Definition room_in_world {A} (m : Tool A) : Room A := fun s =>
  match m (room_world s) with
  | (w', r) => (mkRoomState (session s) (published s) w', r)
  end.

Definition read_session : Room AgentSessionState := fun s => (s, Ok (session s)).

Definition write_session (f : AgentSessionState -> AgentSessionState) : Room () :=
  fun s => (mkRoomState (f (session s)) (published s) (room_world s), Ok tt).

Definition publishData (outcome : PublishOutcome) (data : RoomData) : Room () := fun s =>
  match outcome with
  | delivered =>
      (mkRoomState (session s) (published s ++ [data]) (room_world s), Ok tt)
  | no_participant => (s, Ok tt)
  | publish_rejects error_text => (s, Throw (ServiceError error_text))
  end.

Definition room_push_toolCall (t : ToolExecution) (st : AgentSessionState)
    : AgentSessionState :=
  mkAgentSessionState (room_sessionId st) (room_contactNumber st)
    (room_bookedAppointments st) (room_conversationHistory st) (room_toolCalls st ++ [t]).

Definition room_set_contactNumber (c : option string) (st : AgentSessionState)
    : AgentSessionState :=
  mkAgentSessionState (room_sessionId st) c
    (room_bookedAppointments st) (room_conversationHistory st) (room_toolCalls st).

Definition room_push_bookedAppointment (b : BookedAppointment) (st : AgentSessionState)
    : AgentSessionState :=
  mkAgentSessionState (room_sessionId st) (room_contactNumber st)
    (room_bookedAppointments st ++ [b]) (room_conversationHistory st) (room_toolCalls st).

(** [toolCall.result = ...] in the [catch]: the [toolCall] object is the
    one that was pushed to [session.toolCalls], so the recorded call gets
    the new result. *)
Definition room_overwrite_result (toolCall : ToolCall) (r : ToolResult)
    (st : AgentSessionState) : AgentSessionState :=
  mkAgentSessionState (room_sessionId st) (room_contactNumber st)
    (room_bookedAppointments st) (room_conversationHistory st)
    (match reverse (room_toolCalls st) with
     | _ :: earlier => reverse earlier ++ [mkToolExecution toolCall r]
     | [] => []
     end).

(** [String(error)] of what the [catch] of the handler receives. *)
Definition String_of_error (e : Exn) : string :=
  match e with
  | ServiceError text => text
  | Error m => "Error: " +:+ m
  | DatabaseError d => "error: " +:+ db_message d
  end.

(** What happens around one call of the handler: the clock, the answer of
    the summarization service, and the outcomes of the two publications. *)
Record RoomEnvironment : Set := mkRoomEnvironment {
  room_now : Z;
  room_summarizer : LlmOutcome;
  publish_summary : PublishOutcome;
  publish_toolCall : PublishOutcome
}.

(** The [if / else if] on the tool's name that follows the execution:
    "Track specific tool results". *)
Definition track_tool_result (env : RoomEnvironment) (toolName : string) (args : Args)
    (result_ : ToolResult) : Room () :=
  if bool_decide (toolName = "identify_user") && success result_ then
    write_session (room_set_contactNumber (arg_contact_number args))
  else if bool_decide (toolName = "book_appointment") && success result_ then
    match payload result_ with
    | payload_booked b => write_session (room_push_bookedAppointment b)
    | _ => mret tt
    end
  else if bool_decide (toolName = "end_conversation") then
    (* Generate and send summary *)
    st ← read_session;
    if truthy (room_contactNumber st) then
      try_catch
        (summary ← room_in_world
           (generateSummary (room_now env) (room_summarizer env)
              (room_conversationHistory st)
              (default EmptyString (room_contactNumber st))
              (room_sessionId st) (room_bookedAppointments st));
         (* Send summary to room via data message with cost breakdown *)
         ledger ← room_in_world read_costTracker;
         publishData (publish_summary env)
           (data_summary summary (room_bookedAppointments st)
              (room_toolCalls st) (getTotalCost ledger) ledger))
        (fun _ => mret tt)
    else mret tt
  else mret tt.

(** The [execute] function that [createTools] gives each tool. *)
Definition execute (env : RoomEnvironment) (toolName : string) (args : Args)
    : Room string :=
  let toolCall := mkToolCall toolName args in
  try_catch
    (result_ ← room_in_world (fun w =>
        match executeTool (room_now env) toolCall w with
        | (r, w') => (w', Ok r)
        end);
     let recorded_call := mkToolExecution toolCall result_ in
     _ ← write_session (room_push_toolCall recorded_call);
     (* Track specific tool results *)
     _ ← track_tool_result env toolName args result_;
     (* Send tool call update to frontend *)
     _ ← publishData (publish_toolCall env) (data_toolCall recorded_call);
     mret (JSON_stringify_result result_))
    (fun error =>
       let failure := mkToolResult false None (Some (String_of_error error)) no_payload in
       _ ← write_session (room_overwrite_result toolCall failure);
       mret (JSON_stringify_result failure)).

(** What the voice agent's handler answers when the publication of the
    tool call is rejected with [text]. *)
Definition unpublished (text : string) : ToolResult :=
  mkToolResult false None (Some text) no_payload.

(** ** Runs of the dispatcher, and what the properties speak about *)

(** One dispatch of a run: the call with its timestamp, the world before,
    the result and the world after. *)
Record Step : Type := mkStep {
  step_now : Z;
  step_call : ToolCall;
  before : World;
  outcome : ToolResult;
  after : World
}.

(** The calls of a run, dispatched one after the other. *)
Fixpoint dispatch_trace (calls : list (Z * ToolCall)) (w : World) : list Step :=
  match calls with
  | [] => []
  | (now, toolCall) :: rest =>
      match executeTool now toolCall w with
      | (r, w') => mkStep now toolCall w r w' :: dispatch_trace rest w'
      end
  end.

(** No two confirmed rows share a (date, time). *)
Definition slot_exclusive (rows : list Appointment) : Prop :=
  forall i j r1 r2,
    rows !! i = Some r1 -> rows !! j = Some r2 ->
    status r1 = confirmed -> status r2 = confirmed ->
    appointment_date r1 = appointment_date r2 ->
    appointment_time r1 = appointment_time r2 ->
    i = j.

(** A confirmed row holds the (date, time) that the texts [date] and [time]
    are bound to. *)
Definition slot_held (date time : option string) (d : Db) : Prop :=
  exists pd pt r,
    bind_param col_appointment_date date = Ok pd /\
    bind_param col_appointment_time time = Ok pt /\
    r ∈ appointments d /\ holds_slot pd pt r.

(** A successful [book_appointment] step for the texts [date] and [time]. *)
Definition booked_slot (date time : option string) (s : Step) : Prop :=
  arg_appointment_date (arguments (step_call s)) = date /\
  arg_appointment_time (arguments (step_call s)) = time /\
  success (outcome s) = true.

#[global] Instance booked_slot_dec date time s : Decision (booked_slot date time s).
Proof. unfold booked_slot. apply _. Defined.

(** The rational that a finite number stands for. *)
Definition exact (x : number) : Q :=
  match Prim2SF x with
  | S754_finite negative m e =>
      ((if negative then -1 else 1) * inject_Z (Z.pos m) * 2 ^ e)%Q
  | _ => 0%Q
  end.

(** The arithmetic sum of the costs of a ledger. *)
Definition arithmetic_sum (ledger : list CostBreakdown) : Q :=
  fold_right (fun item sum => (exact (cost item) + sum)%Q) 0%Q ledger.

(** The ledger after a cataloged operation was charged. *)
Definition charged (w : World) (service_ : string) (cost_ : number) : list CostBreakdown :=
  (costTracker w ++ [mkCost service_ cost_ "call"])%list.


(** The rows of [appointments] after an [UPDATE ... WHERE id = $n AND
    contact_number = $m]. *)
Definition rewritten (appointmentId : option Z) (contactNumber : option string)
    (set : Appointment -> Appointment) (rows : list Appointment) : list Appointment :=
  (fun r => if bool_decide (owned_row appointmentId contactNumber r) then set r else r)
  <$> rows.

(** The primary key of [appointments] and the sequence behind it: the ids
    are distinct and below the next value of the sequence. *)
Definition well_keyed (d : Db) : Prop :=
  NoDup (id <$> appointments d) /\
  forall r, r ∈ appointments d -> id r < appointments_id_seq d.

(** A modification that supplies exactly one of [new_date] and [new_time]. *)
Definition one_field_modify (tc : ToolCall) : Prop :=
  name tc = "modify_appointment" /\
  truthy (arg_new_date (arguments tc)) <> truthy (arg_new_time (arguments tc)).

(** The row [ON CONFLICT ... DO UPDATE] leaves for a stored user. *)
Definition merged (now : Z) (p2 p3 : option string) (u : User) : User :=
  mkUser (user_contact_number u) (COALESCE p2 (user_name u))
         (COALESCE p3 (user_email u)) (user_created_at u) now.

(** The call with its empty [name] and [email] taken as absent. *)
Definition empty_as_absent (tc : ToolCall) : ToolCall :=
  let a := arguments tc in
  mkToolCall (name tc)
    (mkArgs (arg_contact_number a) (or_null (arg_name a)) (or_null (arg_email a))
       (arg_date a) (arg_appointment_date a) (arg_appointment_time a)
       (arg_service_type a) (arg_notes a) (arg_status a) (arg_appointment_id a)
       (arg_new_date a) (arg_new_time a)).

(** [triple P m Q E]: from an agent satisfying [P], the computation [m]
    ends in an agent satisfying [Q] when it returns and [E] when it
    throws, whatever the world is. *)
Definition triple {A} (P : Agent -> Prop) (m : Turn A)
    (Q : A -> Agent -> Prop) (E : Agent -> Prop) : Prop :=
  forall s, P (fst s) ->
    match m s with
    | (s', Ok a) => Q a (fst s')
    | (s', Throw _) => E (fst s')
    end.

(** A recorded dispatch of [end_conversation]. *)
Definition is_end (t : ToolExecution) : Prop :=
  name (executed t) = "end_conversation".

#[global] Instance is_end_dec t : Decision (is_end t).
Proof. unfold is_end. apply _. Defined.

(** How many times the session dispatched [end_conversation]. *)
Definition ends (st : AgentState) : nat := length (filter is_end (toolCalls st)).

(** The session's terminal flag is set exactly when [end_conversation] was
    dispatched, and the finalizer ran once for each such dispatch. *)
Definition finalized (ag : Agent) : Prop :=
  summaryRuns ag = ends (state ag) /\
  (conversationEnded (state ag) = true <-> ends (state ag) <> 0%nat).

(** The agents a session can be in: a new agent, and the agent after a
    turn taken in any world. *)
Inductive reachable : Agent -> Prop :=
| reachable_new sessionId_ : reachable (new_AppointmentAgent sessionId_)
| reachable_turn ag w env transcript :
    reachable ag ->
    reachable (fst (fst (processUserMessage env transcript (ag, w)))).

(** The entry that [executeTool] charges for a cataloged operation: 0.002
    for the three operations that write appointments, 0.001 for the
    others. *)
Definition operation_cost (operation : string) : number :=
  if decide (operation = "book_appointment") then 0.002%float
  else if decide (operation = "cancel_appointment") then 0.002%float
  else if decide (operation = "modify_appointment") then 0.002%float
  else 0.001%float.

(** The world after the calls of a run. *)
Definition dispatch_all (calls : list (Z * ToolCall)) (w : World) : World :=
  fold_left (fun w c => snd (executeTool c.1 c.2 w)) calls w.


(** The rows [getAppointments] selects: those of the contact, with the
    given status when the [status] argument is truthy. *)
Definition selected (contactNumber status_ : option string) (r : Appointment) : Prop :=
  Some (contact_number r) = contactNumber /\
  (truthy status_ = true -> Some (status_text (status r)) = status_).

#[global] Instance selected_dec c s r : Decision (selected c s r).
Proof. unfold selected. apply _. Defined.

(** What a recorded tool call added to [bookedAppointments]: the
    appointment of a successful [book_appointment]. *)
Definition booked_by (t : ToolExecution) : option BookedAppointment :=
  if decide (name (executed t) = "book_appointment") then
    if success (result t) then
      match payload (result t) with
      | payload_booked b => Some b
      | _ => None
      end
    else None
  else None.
........
### How to complete this task
Write the opening line of the data above and every line after it, exactly, stopping once you have written the line with "Definition read_session : Room".

### Solved problem
Definition room_in_world {A} (m : Tool A) : Room A := fun s =>
  match m (room_world s) with
  | (w', r) => (mkRoomState (session s) (published s) w', r)
  end.

Definition read_session : Room AgentSessionState := fun s => (s, Ok (session s)).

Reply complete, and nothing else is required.